🤖 AI Summary
This work proposes a serial 8-bit hardware accelerator based on a shared multi-precision datapath to address the low-power and low-latency requirements of real-time acoustic drone detection and temporal tracking on edge devices. The design employs a layer-wise, 1D feature-driven CNN architecture that integrates mixed-precision quantization (FP32/BF16/INT8/FXP8), structured channel pruning, and serialized dense layer processing to significantly reduce computational complexity while preserving high accuracy. Implemented on a Pynq-Z2 FPGA, the system achieves 89.91% detection accuracy in FP32 mode, with less than 2.5% accuracy degradation in 8-bit mode, consuming only 0.94 W and exhibiting an end-to-end latency of 116 ms. It also reduces logic resource usage by 5–9% compared to parallel counterparts. ASIC synthesis results show a core area of 3.29 mm², a maximum operating frequency of 1.56 GHz, and a total power consumption of 1.65 W.
📝 Abstract
Real-time unmanned aerial vehicle (UAV) acoustic detection at the edge demands low-latency inference under strict power and hardware limits.

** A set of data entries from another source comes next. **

#[export] Instance prog_ret S : MRet (prog S) := fun A a => Ret a.
#[export] Instance prog_bind S : MBind (prog S) := fun A B f =>
  fix go (p : prog S A) : prog S B :=
    match p with
    | Ret a => f a
    | Undef => Undef
    | Do o k => Do o (fun a => go (k a))
    | Mem m k => Mem m (fun x => go (k x))
    end.

(** One call, and one step on the memory; [None] is undefined behaviour. *)
Definition call {S} (o : op) : prog S (answer o) := Do o Ret.
Definition mem {S A} (m : S -> option (A * S)) : prog S A := Mem m Ret.

(** Every call of a program satisfies [P]. *)
Fixpoint all_ops {S A} (P : op -> Prop) (p : prog S A) : Prop :=
  match p with
  | Ret _ | Undef => True
  | Do o k => P o /\ forall a, all_ops P (k a)
  | Mem _ k => forall x, all_ops P (k x)
  end.

Lemma all_ops_bind {S A B} P (p : prog S A) (k : A -> prog S B) :
  all_ops P p -> (forall a, all_ops P (k a)) -> all_ops P (p ≫= k).
Proof.
  intros Hp Hk. induction p as [a| |o k' IH|X m k' IH]; cbn in *; [apply Hk|done| |].
  - destruct Hp as [? Hp]. split; [done|]. intros a. by apply IH.
  - intros x. by apply IH.
Qed.

Lemma all_ops_mono {S A} (P Q : op -> Prop) (p : prog S A) :
  (forall o, P o -> Q o) -> all_ops P p -> all_ops Q p.
Proof. intros HPQ. induction p as [a| |o k' IH|X m k' IH]; cbn; naive_solver. Qed.

(** ** What the calls do *)

Record disk := Disk {
  d_names : gmap cstr nat;             (* path of a file |-> file *)
  d_data : gmap nat (list ascii);      (* file |-> its bytes *)
  d_mtime : gmap nat Z;
  d_dirs : gset cstr;
  d_fds : gmap nat (nat * nat);        (* open file |-> file, offset *)
  d_streams : gmap nat (list dirent);  (* open directory |-> entries to come *)
  d_now : Z;
}.

Definition set_names (d : disk) x := Disk x (d_data d) (d_mtime d) (d_dirs d) (d_fds d) (d_streams d) (d_now d).
Definition set_dirs (d : disk) x := Disk (d_names d) (d_data d) (d_mtime d) x (d_fds d) (d_streams d) (d_now d).
Definition set_fds (d : disk) x := Disk (d_names d) (d_data d) (d_mtime d) (d_dirs d) x (d_streams d) (d_now d).
Definition set_streams (d : disk) x := Disk (d_names d) (d_data d) (d_mtime d) (d_dirs d) (d_fds d) x (d_now d).
Definition set_now (d : disk) x := Disk (d_names d) (d_data d) (d_mtime d) (d_dirs d) (d_fds d) (d_streams d) x.
Definition set_file (d : disk) i bytes t :=
  Disk (d_names d) (<[i := bytes]> (d_data d)) (<[i := t]> (d_mtime d)) (d_dirs d) (d_fds d) (d_streams d) (d_now d).

(** The bytes of the file at a path. *)
Definition file_at (d : disk) (path : cstr) : option (list ascii) :=
  d_names d !! path ≫= fun i => d_data d !! i.

Definition SLASH : ascii := "/"%char.

(** The child [name] of the directory [dir], as the program spells it. *)
Definition child (dir name : cstr) : cstr := dir ++ [SLASH] ++ name.

(** The entry of a directory is in the tree. *)
Definition entry_exists (d : disk) (dir : cstr) (e : dirent) : Prop :=
  match de_name e with
  | None => False
  | Some name =>
      if de_dir e then child dir name ∈ d_dirs d else is_Some (d_names d !! child dir name)
  end.

(** Files of a directory that a listing must show: their names have no slash
    and do not start with a dot. *)
Definition plain_name (name : cstr) : Prop :=
  SLASH ∉ name /\ match name with [] => False | c :: _ => c <> "."%char end.

(** What a directory entry is called. *)
Definition file_name (name : cstr) : Prop := SLASH ∉ name /\ name <> [].

#[export] Instance file_name_dec name : Decision (file_name name).
Proof. unfold file_name. apply _. Defined.

Lemma plain_file_name name : plain_name name -> file_name name.
Proof. intros [Hn Hp]. split; [done|]. by destruct name. Qed.

(** An entry that a listing may show. *)
Definition listed (d : disk) (dir : cstr) (e : dirent) : Prop :=
  match de_name e with
  | None => True
  | Some name => name = str "." \/ name = str ".." \/ file_name name /\ entry_exists d dir e
  end.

This paper presents SHIELD8-UAV, a sequential 8-bit hardware implementation of a precision-aware 1D feature-driven CNN (1D-F-CNN) accelerator for continuous acoustic monitoring. The design performs layer-wise execution on a shared multi-precision datapath, eliminating the need for replicated processing elements. A layer-sensitivity quantisation framework supports FP32, BF16, INT8, and FXP8 modes, while structured channel pruning reduces the flattened feature dimension from 35,072 to 8,704 (75%), thereby lowering serialised dense-layer cycles. The model achieves 89.91% detection accuracy in FP32 with less than 2.5% degradation in 8-bit modes. The accelerator uses 2,268 LUTs and 0.94 W power with 116 ms end-to-end latency, achieving 37.8% and 49.6% latency reduction compared with QuantMAC and LPRE, respectively, on a Pynq-Z2 FPGA, and 5-9% lower logic usage than parallel designs. ASIC synthesis in UMC 40 nm technology shows a maximum operating frequency of 1.56 GHz, 3.29 mm2 core area, and 1.65 W total power. These results demonstrate that sequential execution combined with precision-aware quantisation and serialisation-aware pruning enables practical low-energy edge inference without relying on massive parallelism.